How We Index

Introduction

In order to understand searching and expected search results, it is important for you to understand how Canopy indexes text. Canopy goes through an analyzing process as depicted below:

flowchart TD
    Text --> Analysis -- token --> Index
    subgraph Analysis
    direction TB
    Tokenizers --> token[Token Filters]
    end

Tokenizers

Canopy’s grammar-based tokenization (based on the Unicode Text Segmentation method, as described in Unicode Standard Annex #29) is an effective standard tokenizer for the majority of languages.

The 2 QUICK Brown-Foxes jumped over the lazy dog's bone.

The above query would produce the following results:

[ The, 2, QUICK, Brown, Foxes, jumped, over, the, lazy, dog's, bone ]

Token Filters

Token filters accept a stream of tokens from a tokenizer and have the ability to modify tokens, delete tokens, or add tokens.

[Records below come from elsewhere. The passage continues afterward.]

(* ===== verification/_CoqProject ===== *)
-Q . S2P
Prelude.v
CStruct.v
KMath.v
Machine.v
Pmm.v
PmmInit.v
PmmProps.v
Page.v
PageEntry.v
PageTables.v
PageOps.v
PageProps.v
Vmm.v
VmmList.v
VmmBlocks.v
VmmOps.v
VmmProps.v
VmmInit.v
VmmAlloc.v
VmmFree.v
VMalloc.v
HeapMem.v
HeapOps.v
HeapList.v
HeapProps.v
Output.v
Status.v
Hexdump.v
Serial.v
Misc.v
ArrayList.v
Proc.v
VgaFont.v
Vga.v
VgaProps.v
VgaDraw.v
VgaScreen.v
VgaInit.v
Panic.v
KHeap.v
Keyboard.v
KeyboardProps.v
Interrupt.v
InterruptProps.v
Syscall.v
Disk.v
Gpt.v
Fat32.v
Fat32Lemmas.v
Fat32New.v
Fat32Props.v
Fat32Init.v
Nvme.v
NvmeProps.v
NvmeInit.v
Elf.v
ElfProps.v
Storage.v
KMain.v
KMainProps.v
KMainBoot.v
KMainReady.v
Acpi.v
NvmeFind.v
NvmeFindProps.v
Enums.v
Structs.v
TaskState.v
Framebuffer.v
Lemma slot_range t p o w : wf t = true -> slot t p = Some (o, w) -> 0 <= o /\ 0 <= w /\ o + w <= size t.
Proof.
  intros Hw Hs. unfold slot in Hs. destruct (locate t p 0) as [[o' t']|] eqn:Hl; [|done]. destruct (scalar t'); [|done].
  injection Hs as <- <-. destruct (locate_range _ _ _ _ _ Hw Hl) as (Hw' & ? & ?). pose proof (size_nonneg _ Hw'). lia.
Qed.

Lemma slot_apart t p q o1 w1 o2 w2 : wf t = true -> p <> q -> slot t p = Some (o1, w1) -> slot t q = Some (o2, w2) ->
  o1 + w1 <= o2 \/ o2 + w2 <= o1.
Proof.
  intros Hw Hpq H1 H2. unfold slot in *. destruct (locate t p 0) as [[? t1]|] eqn:Hl1; [|done].
  destruct (locate t q 0) as [[? t2]|] eqn:Hl2; [|done]. destruct (scalar t1) eqn:S1; [|done]. destruct (scalar t2) eqn:S2; [|done].
  injection H1 as <- <-. injection H2 as <- <-. by eapply locate_apart.
Qed.

(** A stored field is read back; the others, and what lies behind the
    structure, stay. *)
Lemma set_get t p v x x' : wf t = true -> set t p v x = Some x' ->
  (exists w, slot t p = Some w /\ get t p x' = Some (v mod 2 ^ w.2)) /\
  (forall q, q <> p -> get t q x' = get t q x) /\
  (forall i, size t <= i -> Z.testbit x' i = Z.testbit x i).
Proof.
  intros Hw Hs. unfold set in Hs. destruct (slot t p) as [[o w]|] eqn:Hp; [|done]. cbn in Hs. injection Hs as <-.
  destruct (slot_range _ _ _ _ Hw Hp) as (Ho & Hw0 & Hend). split; [|split].
  - exists (o, w). split; [done|]. unfold get. rewrite Hp. cbn. by rewrite load_store.
  - intros q Hq. unfold get. destruct (slot t q) as [[o' w']|] eqn:Hq'; [|done]. cbn.
    destruct (slot_range _ _ _ _ Hw Hq') as (? & ? & _). rewrite load_store_other; try done.
    by eapply slot_apart; [| |exact Hp|exact Hq'].
  - intros i Hi. rewrite store_bits_spec by lia. by replace ((o <=? i) && (i <? o + w)) with false by (symmetry; lia).
Qed.

(** ** Alignment *)

(** In a structure that is not packed a field that is not a bit-field is
    aligned, and so are the elements of an array of such structures. *)
Lemma round_up_aligned x a : 0 < a -> round_up x a mod a = 0.
Proof. intros Ha. unfold round_up. apply Z.mod_mul. lia. Qed.

Lemma find_field_aligned fs n o t : forall off, wf t = true -> find_field false off fs n = Some (o, t) ->
  (forall c w, t <> Bits c w) -> o mod align t = 0.
Proof.
  induction fs as [|[m u] fs IH]; intros off Hw Hf Hb; [done|]. cbn in Hf.
  destruct (String.eqb m n); [|by eapply IH]. injection Hf as <- <-. pose proof (align_pos _ Hw).
  destruct u; cbn [place]; try (by apply round_up_aligned). by destruct (Hb bytes width).
Qed.

Lemma size_aligned fs : wf (Struct false fs) = true -> size (Struct false fs) mod align (Struct false fs) = 0.
Proof. intros Hw. rewrite size_struct. apply round_up_aligned, align_pos, Hw. Qed.

End CStruct.
(* ===== verification/PmmInit.v ===== *)
(** * mem/pmm.c at boot: carving the nodes out of RAM and handing them frames

    The lemmas on [pmm_add_block]: a block too small for the nodes still
    needed only adds nodes; the block that completes them goes on with page
    frames; later blocks only add frames. *)

From S2P Require Import Prelude KMath Machine Pmm.
Import KMath Machine Pmm.

Module PmmInit.

(** ** Building the free list

    [built s ns]: the nodes [ns] have been carved out, in this order, and none
    has a frame yet; the last one is [pmm_init_temp]. *)

Definition built (s : kstate) (ns : list Z) : Prop :=
  (ns = [] /\ pmm_low s = 0) \/
  exists init t, ns = init ++ [t] /\ t <> 0 /\ pmm_low s <> 0 /\
    pmm_init_temp s = t /\ seg (mem s) (pmm_low s) ((., 0) <$> init) t /\
    is_Some (mem s !! next_of t) /\ mem s !! addr_of t = Some 0.

(** [k] node slots from address [p] on. *)
Fixpoint node_run (p : Z) (k : nat) : list Z :=
  match k with O => [] | S k' => p :: node_run (p + sizeof_node) k' end.

(** The RAM behind the direct map holds both words of the node at [p]. *)
Definition node_backed (s : kstate) (p : Z) : Prop :=
  p <> 0 /\ is_Some (mem s !! next_of p) /\ is_Some (mem s !! addr_of p).

(** Everything but the free-list globals and the memory of the nodes [ns] is
    unchanged, and no word appears or disappears. *)
Record same_rest (ns : list Z) (s s' : kstate) : Prop := {
  rest_mem : forall w, (forall n, n ∈ ns -> w <> next_of n /\ w <> addr_of n) -> mem s' !! w = mem s !! w;
  rest_dom : dom (mem s') = dom (mem s);
  rest_high : pmm_high s' = pmm_high s;
  rest_free_list : pmm_free_list s' = pmm_free_list s;
  rest_pml4 : pml4_addr s' = pml4_addr s;
  rest_vmm : vmm_head s' = vmm_head s /\ vmm_tail s' = vmm_tail s /\ alloc_head s' = alloc_head s;
}.

Lemma same_rest_refl ns s : same_rest ns s s.
Proof. done. Qed.

Lemma same_rest_trans ns s1 s2 s3 : same_rest ns s1 s2 -> same_rest ns s2 s3 -> same_rest ns s1 s3.
Proof.
  intros [H1 ? ? ? ? ?] [H2 ? ? ? ? ?]. split; [|congruence..|naive_solver congruence].
  intros w Hw. by rewrite H2, H1.
Qed.

Lemma same_rest_more ns ns' s s' : (forall n, n ∈ ns -> n ∈ ns') -> same_rest ns s s' -> same_rest ns' s s'.
Proof. intros Hsub [H1 ? ? ? ? ?]. split; try done. intros w Hw. apply H1. auto. Qed.

(** A store to a node of [ns]. *)
Lemma same_rest_write ns s n w v :
  n ∈ ns -> w = next_of n \/ w = addr_of n -> is_Some (mem s !! w) -> same_rest ns s (set_mem (insert w v) s).
Proof.
  intros Hn Hw Hs. split; try done; cbn.
  - intros w' Hw'. apply lookup_insert_ne. intros ->. destruct (Hw' n Hn), Hw; congruence.
  - rewrite dom_insert_L. apply elem_of_dom in Hs. set_solver.
Qed.

Lemma node_backed_rest ns s s' p : same_rest ns s s' -> node_backed s p -> node_backed s' p.
Proof.
  intros [_ Hd _ _ _ _] (? & H1 & H2). split; [done|].
  apply elem_of_dom in H1, H2. by rewrite <- Hd, !elem_of_dom in *.
Qed.

Lemma fst_zeros (l : list Z) : ((., 0) <$> l : list (Z * Z)).*1 = l.
Proof. induction l; cbn; congruence. Qed.

(** Linking node [p] behind the last node [t] of a list. *)
Lemma seg_link m h init t p :
  seg m h ((., 0) <$> init) t -> m !! addr_of t = Some 0 -> t <> 0 ->
  apart (init ++ [t; p]) ->
  seg (<[addr_of p:=0]> (<[next_of t:=p]> m)) h ((., 0) <$> (init ++ [t])) p.
Proof.
  intros Hseg Hta Ht [Hnd Had]. rewrite fmap_app. apply seg_app. exists t.
  apply NoDup_app in Hnd as (_ & Hni & Hnd).
  assert (t <> p) by (apply NoDup_cons in Hnd as [? _]; set_solver).
  pose proof (Had t p ltac:(set_solver) ltac:(set_solver)).
  pose proof (Had p t ltac:(set_solver) ltac:(set_solver)).
  split.
  - apply seg_insert; [|apply seg_insert; [|done]]; rewrite fst_zeros; intros x Hx;
      pose proof (Had p x ltac:(set_solver) ltac:(set_solver));
      pose proof (Had x p ltac:(set_solver) ltac:(set_solver));
      pose proof (Had t x ltac:(set_solver) ltac:(set_solver));
      assert (x <> p /\ x <> t) by set_solver;
      unfold next_of, addr_of in *; lia.
  - cbn. split; [done|]. split; [done|]. exists p.
    rewrite (lookup_insert_ne _ (addr_of p) (next_of t)), lookup_insert_eq by done.
    rewrite !lookup_insert_ne; try done; unfold next_of, addr_of in *; lia.
Qed.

Canopy uses the following token filters when creating the index:

Catenation Filter

Catenate All

For chains of alphanumeric characters separated by non-alphabetic delimiters, the filter generates catenated tokens.

For example,

super-duper-xl-500

[ super, superduperxl500, duper, xl, 500 ]

Catenate Numbers

For chains of numeric characters separated by non-alphabetic delimiters, the filter generates catenated tokens.

For example,

01-02-03

[ 01, 010203, 02, 03 ]

Catenate Words

For chains of alphabetical characters separated by non-alphabetic delimiters, the filter generates catenated tokens.

For example,

super-duper-xl

[ super, superduperxl, duper, xl ]

English Stemmer Filter

English Stemmer

Canopy specifies the English stemmer.

English Possessive Stemmer

Each token’s English possessive (’s) is eliminated by the filter.

For example,

O'Neil's

[ O, Neil ]

English Stopwords

Canopy uses the following English stopwords when indexing:

Letter	Word
A	“a”, “an”, “and”, “are”, “as”, “at”
B	“be”, “but”, “by”
F	“for”
I	“if”, “in”, “into”, “is”, “it”
N	“no”, “not”
O	“of”, “on”, “or”
S	“such”
T	“that”, “the”, “their”, “then”, “there”, “these”, “they”, “this”, “to”
W	“was”, “will”, “with”

Starting from Canopy Version 3, users can search for stopwords within the extracted text using the content.text prefix.

For example, to search for a phrase containing alphanumerics and a stopword, type content.text:"Account No" in the search bar or bulk search list.

Lowercase Filter

Changes search tokenization text to lowercase.

For example,

THE Lazy DoG would output, the lazy dog.

Splits

Split on Case Change

Tokens are split by the filter at changes in letter case.

For example,

camelCase

[ camel, Case ]

Split on Numerics

Tokens are split by the filter at letter-numeric transitions.

For example,

j2se

[ j, 2, se ]